One of the stand-out pieces in the tank (though designers will love the rare design manuals and identity guidelines on show) is the Raymond Loewy-designed fountain dispenser, shown above. First made in 1947, it resembles a sleek speedboat engine and is a triumph of applied typography.

Occupying the rear of the Design Museum’s tank is a display of several Coca-Cola bottles, charting the subtle changes in shape that have occurred since the straight-sided Hutchinson bottle launched in 1899.

When first designed, Ryan explained, the now more familiar curvy frame of the Coke bottle was actually a reference the shape of the cocoa bean (though the bean has nothing to do with the drink) and the form has sashayed in and out of fashion ever since.

Ryan manages the company’s archives with Phil Mooney and Jamal Booker and is, undertandably, chock-full of facts relating to the visual history and design of Coca-Cola. I’ll be sharing the best of them in a piece in the next issue of CR, in which the Design Museum’s Michael Czerwinski and curator Ria Hawthorn will also be discussing why Coca-Cola’s brand heritage is of such interest to the museum.

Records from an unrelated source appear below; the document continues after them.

(** * upgradeplanner: scan-result classification, prompt construction and
      the retrying AI query client

    A shallow embedding of [upgradeplanner.py].  The program works on the
    values that [json.loads] produces, so the embedding has a type of such
    values and the handful of built-in operations the program applies to
    them ([bool], [len], [.get], subscription, iteration, [str]), each with
    the exception it raises on a value of the wrong kind.  The console, the
    scanner process and the text-generation endpoint are modelled by a trace
    of events and an environment that answers the calls. *)

From Stdlib Require Import String Ascii List Bool Arith ZArith Lia Permutation.
From Stdlib Require Import DecimalString.
Import ListNotations.
Open Scope string_scope.

Set Implicit Arguments.
Set Warnings "-register-all".

(** ** Results of fallible code *)

(** The built-in exceptions the pure part of the program can raise. *)
Inductive pyerr : Type :=
| AttributeError
| TypeError
| IndexError
| KeyError.

Inductive result (A : Type) : Type :=
| Ok (a : A)
| Raise (e : pyerr).

Arguments Ok {A} a.
Arguments Raise {A} e.

Definition rbind {A B : Type} (r : result A) (k : A -> result B) : result B :=
  match r with
  | Ok a => k a
  | Raise e => Raise e
  end.

Declare Scope result_scope.
Delimit Scope result_scope with result.
Notation "x <- r ;; k" := (rbind r (fun x => k))
  (at level 61, r at next level, right associativity) : result_scope.

(** [[f(x) for x in xs]] with a body that may raise: the first exception, in
    order, ends the comprehension. *)
Fixpoint rmap {A B : Type} (f : A -> result B) (xs : list A) : result (list B) :=
  match xs with
  | [] => Ok []
  | x :: rest =>
      (y <- f x ;;
       ys <- rmap f rest ;;
       Ok (y :: ys))%result
  end.

(** ** Text *)

Definition nl : string := String (ascii_of_nat 10) EmptyString.

(** [sep.join(parts)] *)
Fixpoint join (sep : string) (parts : list string) : string :=
  match parts with
  | [] => ""
  | [p] => p
  | p :: rest => p ++ sep ++ join sep rest
  end.

(** [s * n] *)
Fixpoint str_mul (s : string) (n : nat) : string :=
  match n with
  | O => ""
  | S k => s ++ str_mul s k
  end.

(** Text is held as its UTF-8 bytes.  Python counts, indexes and iterates text
    by code point, so those operations go through [py_chars], which cuts the
    bytes before every byte that is not a continuation byte (10xxxxxx). *)
Definition is_continuation (c : ascii) : bool :=
  let n := nat_of_ascii c in (Nat.leb 128 n && Nat.ltb n 192)%bool.

Fixpoint split_chars (s : string) : string * list string :=
  match s with
  | EmptyString => ("", [])
  | String c rest =>
      let (k, cs) := split_chars rest in
      if is_continuation c then (String c k, cs) else ("", String c k :: cs)
  end.

Definition py_chars (s : string) : list string := snd (split_chars s).

(** [sub in s], as a boolean test and as a proposition. *)
Fixpoint has_infix (sub s : string) : bool :=
  prefix sub s ||
  match s with
  | EmptyString => false
  | String _ rest => has_infix sub rest
  end.

Definition contains (s sub : string) : Prop :=
  exists pre post, s = pre ++ sub ++ post.

(** ** Python values *)

(** What the interpreter supplies and the program only uses: the numbers of a
    JSON document (the program tests them for truth and formats them, nothing
    else) and [repr] of a text, which [str] applies to the texts inside a list
    or a dict. *)
Class Runtime : Type := {
  number : Type;
  num_truthy : number -> bool;
  num_str : number -> string;
  str_repr : string -> string
}.

(** The values [json.loads] builds.  A dict is its items in insertion order;
    its keys are texts and pairwise distinct. *)
Inductive value {R : Runtime} : Type :=
| VNone
| VBool (b : bool)
| VNum (n : number)
| VStr (s : string)
| VList (items : list value)
| VDict (items : list (string * value)).

Section Builtins.
Context {R : Runtime}.

Fixpoint lookup (key : string) (items : list (string * value)) : option value :=
  match items with
  | [] => None
  | (k, v) :: rest => if String.eqb key k then Some v else lookup key rest
  end.

(** [bool(v)] *)
Definition truthy (v : value) : bool :=
  match v with
  | VNone => false
  | VBool b => b
  | VNum n => num_truthy n
  | VStr s => negb (String.eqb s "")
  | VList items => negb (Nat.eqb (List.length items) 0)
  | VDict items => negb (Nat.eqb (List.length items) 0)
  end.

(** [v.get(key, default)]: only a dict has the method. *)
Definition py_get (v : value) (key : string) (default : value) : result value :=
  match v with
  | VDict items =>
      Ok (match lookup key items with
          | Some x => x
          | None => default
          end)
  | _ => Raise AttributeError
  end.

(** [v[key]] for a text key. *)
Definition getitem_key (v : value) (key : string) : result value :=
  match v with
  | VDict items =>
      match lookup key items with
      | Some x => Ok x
      | None => Raise KeyError
      end
  | _ => Raise TypeError
  end.

(** [v[i]] for a non-negative integer [i].  A dict of a JSON document has
    only text keys, so an integer is never one of them. *)
Definition getitem_index (v : value) (i : nat) : result value :=
  match v with
  | VList items =>
      match nth_error items i with
      | Some x => Ok x
      | None => Raise IndexError
      end
  | VStr s =>
      match nth_error (py_chars s) i with
      | Some c => Ok (VStr c)
      | None => Raise IndexError
      end
  | VDict _ => Raise KeyError
  | _ => Raise TypeError
  end.

(** [len(v)] *)
Definition py_len (v : value) : result nat :=
  match v with
  | VList items => Ok (List.length items)
  | VStr s => Ok (List.length (py_chars s))
  | VDict items => Ok (List.length items)
  | _ => Raise TypeError
  end.

(** [for x in v]: the values the iteration yields. *)
Definition py_iter (v : value) : result (list value) :=
  match v with
  | VList items => Ok items
  | VStr s => Ok (map VStr (py_chars s))
  | VDict items => Ok (map (fun kv => VStr (fst kv)) items)
  | _ => Raise TypeError
  end.

(** [repr(v)] and [str(v)]; they differ on a text only. *)
Fixpoint py_repr (v : value) : string :=
  match v with
  | VNone => "None"
  | VBool true => "True"
  | VBool false => "False"
  | VNum n => num_str n
  | VStr s => str_repr s
  | VList items => "[" ++ join ", " (map py_repr items) ++ "]"
  | VDict items =>
      "{" ++ join ", " (map (fun kv => str_repr (fst kv) ++ ": " ++ py_repr (snd kv)) items)
          ++ "}"
  end.
(** [v === 0] *)
Definition is_zero (v : value) : bool :=
  match v with VNum n => (n =? 0)%Z | _ => false end.

(** [v.toString()] for a truthy [v]: an own [toString] property of an
    object is no function.  Numbers print as integers do below 10^21. *)
Definition call_toString (v : value) : completion value :=
  match v with
  | VUndefined | VNull => Throw TypeError
  | VObj o =>
      match lookup "toString" o with
      | VUndefined => Return (VStr (toString v))
      | _ => Throw TypeError
      end
  | _ => Return (VStr (toString v))
  end.

(** [for (const x of v)] for a truthy [v]: arrays and strings are
    iterable (a string by its code points), other values are not. *)
Definition iterate (v : value) : completion (list value) :=
  match v with
  | VArr l => Return l
  | VStr s => Return (map VStr (code_points s))
  | _ => Throw TypeError
  end.

(** [delete o.k] *)
Definition delete (k : string) (o : list (string * value)) : list (string * value) :=
  filter (fun '(key, _) => negb (key =? k)) o.

Section Handlers.
Context {P : Platform}.

(** [getConnection] of [./mysqlConnector]. *)
Variable getConnection : completion connection.

(** The text the runtime gives the [message] of its TypeErrors (one text
    stands for all of them). *)
Variable typeErrorText : string.

(** [process.env.DB_NAME] *)
Variable DB_NAME : option string.

(** Dates, which the driver returns for temporal columns: [isDate v] says
    that the object [v] is one ([v instanceof Date]), and [toISOString v]
    is what [v.toISOString()] completes with (a [RangeError] for an invalid
    date). *)
Variable isDate : value -> bool.
Variable toISOString : value -> completion value.

Local Open Scope io_scope.

(** [v instanceof Date]: only an object is one. *)
Definition instanceof_Date (v : value) : bool :=
  match v with VObj _ => isDate v | _ => false end.

(** [err.message] *)
Definition message (err : error) : completion value :=
  match err with
  | TypeError => Return (VStr typeErrorText)
  | Rejected reason => member "message" reason
  end.

(** [catch (err) { console.error(label, err.message); res.status(status).json(body) }],
    where [body] may hold [err.message]. *)
Definition caught (label : string) (status : Z) (body : value -> value) (err : error)
  : io (Z * value) :=
  msg <- (message err, []) ;;
  emit (LogError label) ;;;
  ret (status, body msg).

Definition internal_error (_ : value) : value := error_body "Erro interno do servidor".

Definition internal_error_details (msg : value) : value :=
  VObj [("error", VStr "Erro interno do servidor"); ("details", msg)].

(** What follows the statement building inside the [try] block: the early
    reply, the TypeError, or the query and then the rest of the block.
    [logged] tells whether the handler logs the statement first. *)
Definition run (logged : bool) (b : built) (rest : value -> io (Z * value))
  : io (Z * value) :=
  match b with
  | Reply status body => ret (status, body)
  | Thrown => throw TypeError
  | Statement sql params =>
      (if logged then emit (Log "SQL Query:") ;;; emit (Log "Params:") else ret tt) ;;;
      result <- executeQuery getConnection sql params ;;
      rest result
  end.

(** POST /api/query/provision *)
Definition provision (body : list (string * value)) : io (Z * value) :=
  try_catch
    (let installationId :=
       Gate.chain "installationId" (Gate.chain "requestContext" (VObj body)) in
     if negb (truthy installationId) then
       ret (400%Z, error_body "installationId não fornecido")
     else
       emit (Log ("Provisionamento realizado para installationId: "
                  ++ toString installationId)) ;;;
       ret (200%Z, VObj [("status", VStr "success");
                         ("instanceId", installationId);
                         ("message", VStr "Provisionamento concluído com sucesso")]))
    (caught "Erro no provisionamento:" 500 internal_error).

(** The [try] block shared by GET /api/query and POST /api/update. *)
Definition raw (body : list (string * value)) (reply : value -> value)
  : io (Z * value) :=
  let sql := lookup "sql" body in
  if negb (truthy sql) then ret (400%Z, error_body "Consulta SQL inválida")
  else
    (Raw.validateQuery sql, []) ;;;
    result <- executeQuery getConnection (toString sql) [] ;;
    ret (200%Z, reply result).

For now, take a virtual tour of the Coca-Cola archives at and get across to Shad Thames in London for a close-up look at the objects on display.

The Coca-Cola exhibition is on at the Design Museum until July 3.

In the foreground, above: a sheet of Coca-Cola logos applied in different perspectives.

This dispenser is one of the oldest objects in the Coca-Cola archive, from 1896. It dispensed syprup that was then mixed with carbonated water.